# Assignment2: RISC-V Toolchain
Contributed by [raphael89918](https://github.com/raphael89918)
> [source code](https://github.com/raphael89918/Computer_Architecture_11201/tree/main/homework_2)
## Pick a Question
The following question is picked from the Assignment 1
> 陳燦仁 Shell sort with FP32 in BF16 format
> Target to sort float number list with shell sort, and using bf16 format to sort instead of using normal calculate.
For Example.
float number list 1.6, -1.5, 1.4, -1.3, 1.2, -1.1.
list length is 6,so the gap will be 3.
after the first round, gap will divide 2 = 1 until gap = 0.
gap = 3 : final result : -1.3, -1.5, -1.1, 1.6, 1.2, 1.4.

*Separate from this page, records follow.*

(** * Islands.py: the globe viewer's numeric core

    A shallow embedding of [src/Islands.py] (class [EarthViewerFrame]):
    the latitude/longitude projection of [generate_points_from_csv], the
    population normalisation of [compute_population_colors], the colour
    maps of [generate_color_scheme] and [hsv_to_rgb], the mouse handlers
    and the frame composition of [redraw].

    Numbers.  Python and numpy floats are modelled as real numbers with
    exact arithmetic; pixel coordinates and the fields of a Tk event are
    integers.  A decimal literal of the source ([0.33], [0.1]) is the
    decimal number it is written as.  Where numpy leaves the finite
    numbers, in [np.log1p] at or below -1, the normaliser is given a
    second time, over finite numbers, infinities and nan. *)

From Stdlib Require Import Reals Lra Lia ZArith List Bool String.
Import ListNotations.

#[local] Open Scope R_scope.

(** Comparisons of floats, as booleans. *)
Definition Rltb (a b : R) : bool := if Rlt_dec a b then true else false.
Definition Rleb (a b : R) : bool := if Rle_dec a b then true else false.
Definition Reqb (a b : R) : bool := if Req_dec_T a b then true else false.

(** ** Errors

    The operations of the source that can fail on numbers: a reduction
    of an empty array ([ndarray.min] raises ValueError), a division whose
    divisor is zero and a logarithm outside its domain (numpy signals
    both through its floating-point error state). *)

Inductive numeric_error : Type :=
| EmptyReduction
| ZeroDivisor
| InvalidValue.

Definition result (A : Type) : Type := (numeric_error + A)%type.

Definition ok {A : Type} (a : A) : result A := inr a.
Definition raise {A : Type} (e : numeric_error) : result A := inl e.

Definition bind {A B : Type} (m : result A) (k : A -> result B) : result B :=
  match m with
  | inl e => inl e
  | inr a => k a
  end.

Notation "x <- m ;; k" := (bind m (fun x => k))
  (at level 61, m at next level, right associativity).

Fixpoint mapM {A B : Type} (f : A -> result B) (l : list A) : result (list B) :=
  match l with
  | [] => ok []
  | a :: l' => b <- f a ;; bs <- mapM f l' ;; ok (b :: bs)
  end.

(** ** GeoProjector ([generate_points_from_csv], lines 173-201) *)

Definition point3 : Type := (R * R * R)%type.

(** [math.radians] *)
Definition radians (deg : R) : R := deg * PI / 180.

(** The body of the row loop, lines 192-197. *)
Definition project (lat lon radius : R) : point3 :=
  let theta := radians (90 - lat) in
  let phi := radians lon in
  let x := - radius * sin theta * cos phi in
  let y := radius * cos theta in
  let z := radius * sin theta * sin phi in
  (x, y, z).

(** A row after the [float] conversions: [None] stands for the
    ValueError or KeyError that makes the loop skip the row; [row_pop] is
    the population found by the column search (0 when none parses). *)
Record csv_row : Type := {
  row_lat : option R;
  row_lon : option R;
  row_pop : R
}.

Fixpoint generate_points_from_csv (rows : list csv_row) (radius : R)
  : list point3 * list R :=
  match rows with
  | [] => ([], [])
  | row :: rest =>
      let '(points, populations) := generate_points_from_csv rest radius in
      match row_lat row, row_lon row with
      | Some lat, Some lon =>
          (project lat lon radius :: points, row_pop row :: populations)
      | _, _ => (points, populations)
      end
  end.

Definition norm3 (p : point3) : R :=
  let '(x, y, z) := p in sqrt (x * x + y * y + z * z).

(** ** PopulationNormalizer ([compute_population_colors], lines 207-228) *)

(** [np.log1p] where its value is a finite number, that is above -1.
    At or below -1 numpy returns -inf or nan, with a RuntimeWarning, and
    the method goes on with them: [np_log1p] below gives those values.
    This rendering keeps the arrays to finite numbers, as the colour
    maps take them, and marks such an argument as InvalidValue. *)
Definition log1p (x : R) : result R :=
  if Rltb (-1) x then ok (ln (1 + x)) else raise InvalidValue.

(** [pop_values[pop_values > 0]] *)
Definition positive (t : R) : bool := Rltb 0 t.

(** [ndarray.min] and [ndarray.max] *)
Definition amin (l : list R) : result R :=
  match l with
  | [] => raise EmptyReduction
  | a :: l' => ok (fold_left Rmin l' a)
  end.

Definition amax (l : list R) : result R :=
  match l with
  | [] => raise EmptyReduction
  | a :: l' => ok (fold_left Rmax l' a)
  end.

(** Array division by a scalar. *)
Definition divide (a b : R) : result R :=
  if Reqb b 0 then raise ZeroDivisor else ok (a / b).

Definition zeros_like (l : list R) : list R := map (fun _ => 0) l.

(** Lines 208-212: the optional logarithmic scaling. *)
Definition pop_values (use_logarithmic : bool) (populations : list R)
  : result (list R) :=
  if use_logarithmic then mapM log1p populations else ok populations.

(** Lines 215-228, on the scaled values. *)
Definition normalize_values (values : list R) : result (list R) :=
  let valid_pops := filter positive values in
  if Nat.eqb (List.length valid_pops) 0 then ok (zeros_like values)
  else
    min_pop <- amin valid_pops ;;
    max_pop <- amax valid_pops ;;
    if Rltb min_pop max_pop then
      mapM (fun t => q <- divide (t - min_pop) (max_pop - min_pop) ;;
                     ok (Rmax 0 q)) values
    else ok (zeros_like values).

Definition normalized_pops (use_logarithmic : bool) (populations : list R)
  : result (list R) :=
  values <- pop_values use_logarithmic populations ;;
  normalize_values values.

(** The least and the greatest element of a list. *)
Definition is_min (l : list R) (m : R) : Prop :=
  In m l /\ forall x, In x l -> m <= x.

Definition is_max (l : list R) (m : R) : Prop :=
  In m l /\ forall x, In x l -> x <= m.

Definition in_unit (x : R) : Prop := 0 <= x <= 1.

(** ** ColormapEngine ([generate_color_scheme], [hsv_to_rgb]) *)

Definition rgba : Type := (R * R * R * R)%type.

(** Python's [%] on floats, for a positive modulus. *)
Definition fmod (a m : R) : R := a - m * IZR (Zfloor (a / m)).

(** Lines 315-335. *)
Definition hsv_to_rgb (h s v : R) : R * R * R :=
  let h := fmod h 360 in
  let c := v * s in
  let x := c * (1 - Rabs (fmod (h / 60) 2 - 1)) in
  let m := v - c in
  let '(r, g, b) :=
    if Rleb 0 h && Rltb h 60 then (c, x, 0)
    else if Rleb 60 h && Rltb h 120 then (x, c, 0)
    else if Rleb 120 h && Rltb h 180 then (0, c, x)
    else if Rleb 180 h && Rltb h 240 then (0, x, c)
    else if Rleb 240 h && Rltb h 300 then (x, 0, c)
    else (c, 0, x) in
  (r + m, g + m, b + m).

(** The loop bodies of lines 244-311, one per scheme. *)
Definition plasma (val : R) : rgba :=
  if Rltb val 0.25 then
    let t := val * 4 in (0.1 + 0.4 * t, 0.0, 0.3 + 0.4 * t, 0.8)
  else if Rltb val 0.5 then
    let t := (val - 0.25) * 4 in (0.5 + 0.3 * t, 0.1 * t, 0.7 - 0.2 * t, 0.9)
  else if Rltb val 0.75 then
    let t := (val - 0.5) * 4 in (0.8 + 0.2 * t, 0.1 + 0.4 * t, 0.5 - 0.5 * t, 1.0)
  else
    let t := (val - 0.75) * 4 in (1.0, 0.5 + 0.5 * t, 0.0, 1.0).

Definition viridis (val : R) : rgba :=
  if Rltb val 0.25 then
    let t := val * 4 in (0.3 * t, 0.0, 0.4 + 0.2 * t, 0.8)
  else if Rltb val 0.5 then
    let t := (val - 0.25) * 4 in (0.3 - 0.1 * t, 0.2 * t, 0.6 + 0.2 * t, 0.9)
  else if Rltb val 0.75 then
    let t := (val - 0.5) * 4 in (0.2 * t, 0.2 + 0.6 * t, 0.8 - 0.4 * t, 1.0)
  else
    let t := (val - 0.75) * 4 in (0.2 + 0.8 * t, 0.8 + 0.2 * t, 0.4 - 0.4 * t, 1.0).

Definition hot (val : R) : rgba :=
  if Rltb val 0.33 then
    let t := val * 3 in (t, 0.0, 0.0, 0.7 + 0.3 * t)
  else if Rltb val 0.66 then
    let t := (val - 0.33) * 3 in (1.0, t, 0.0, 1.0)
  else
    let t := (val - 0.66) * 3 in (1.0, 1.0, t, 1.0).

Definition cool (val : R) : rgba := (val, 1.0 - val, 1.0, 0.8).

Definition rainbow (val : R) : rgba :=
  let hue := val * 300 in
  let '(r, g, b) := hsv_to_rgb hue 1.0 1.0 in
  (r, g, b, 0.9).

Definition green_red (val : R) : rgba := (val, 1.0 - val, 0.0, 0.8).

(** The [if]/[elif] chain on [self.color_scheme]; any other string takes
    the final [else]. *)
Definition color_of (color_scheme : string) : R -> rgba :=
  if String.eqb color_scheme "plasma" then plasma
  else if String.eqb color_scheme "viridis" then viridis
  else if String.eqb color_scheme "hot" then hot
  else if String.eqb color_scheme "cool" then cool
  else if String.eqb color_scheme "rainbow" then rainbow
  else green_red.

Definition generate_color_scheme (color_scheme : string)
  (normalized_values : list R) : list rgba :=
  map (color_of color_scheme) normalized_values.

Definition rgba_in_unit (c : rgba) : Prop :=
  let '(r, g, b, a) := c in
  in_unit r /\ in_unit g /\ in_unit b /\ in_unit a.

Definition alpha (c : rgba) : R := let '(_, _, _, a) := c in a.

(** ** The OpenGL context

    The part of the fixed-function pipeline that [redraw] drives: the
    modelview matrix and its stack, the texturing switch, the client
    arrays, and the draws issued since the last [glClear], each with the
    modelview matrix it was issued under. *)

Definition vec4 : Type := (R * R * R * R)%type.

gap = 1 : final result : -1.5, -1.3, -1.1, 1.2, 1.4, 1.6.
[Source code](https://github.com/TRChen11011/Shell-sort-with-FP32-in-BF16-format/tree/main)
The original implementation of the questions is as follows.
```c
#include <stdio.h>
#include <stdbool.h>
#define array_size 6
unsigned int fp32_to_bf16(float x)
{
float y = x;
int *p = (int *) &y;
unsigned int exp = *p & 0x7F800000;
unsigned int man = *p & 0x007FFFFF;
if (exp == 0 && man == 0) /* zero */
return *p;
if (exp == 0x7F800000) /* infinity or NaN */
return *p;
float r = x;
int *pr = (int *) &r;
*pr &= 0xFF800000; /* r has the same exp as x */
r /= 0x100;
y = x + r;
*p &= 0xFFFF0000;
return *p;
}
bool BOS(float fp32_1, float fp32_2){
unsigned int bf16_1, bf16_2, sig1, sig2, exp1, exp2, man1, man2;
bf16_1 = fp32_to_bf16(fp32_1);
bf16_2 = fp32_to_bf16(fp32_2);
sig1 = bf16_1 & 0x80000000;
sig2 = bf16_2 & 0x80000000;
exp1 = bf16_1 & 0x7F800000;
exp2 = bf16_2 & 0x7F800000;
man1 = bf16_1 & 0x007F0000;
man2 = bf16_2 & 0x007F0000;
if (sig1 < sig2) return 1;
else if (sig1 == 0 && sig1 == sig2 && exp1 > exp2)
return 1;
else if (sig1 != 0 && sig1 == sig2 && exp1 < exp2)
return 1;
else if (sig1 == 0 && sig1 == sig2 && exp1 == exp2 && man1 > man2)
return 1;
else if (sig1 != 0 && sig1 == sig2 && exp1 == exp2 && man1 < man2)
return 1;
else return 0;
}
void ShellSort(float array[array_size]){
int interval = array_size / 2;
while (interval >0){
for(int i = interval;i<array_size;i++){
int j = i;
float temp = array[i];
int Flag = BOS(array[j-interval], temp);
while (j>= interval && Flag == 1){
array[j] = array[j-interval];
j = j-interval;
Flag = BOS(array[j-interval], temp);
}
array[j] = temp;
}
interval = interval / 2;
}
}
void main()
{
float array[array_size] = {1.6,-1.5,1.4,-1.3,1.2,-1.1};
ShellSort(array);
for (int i = 0;i<array_size;i++){
printf("%x\n",fp32_to_bf16(array[i]));
}
return 0;
}
```
I chose this code simply because I am interested in the [Shell Sort](https://hackmd.io/@Aquamay/H1nxBOLcO/https%3A%2F%2Fhackmd.io%2F%40Aquamay%2FrkgO8fpcu). Compared to bubble sort, heap sort, and others, I haven't used this sorting method yet.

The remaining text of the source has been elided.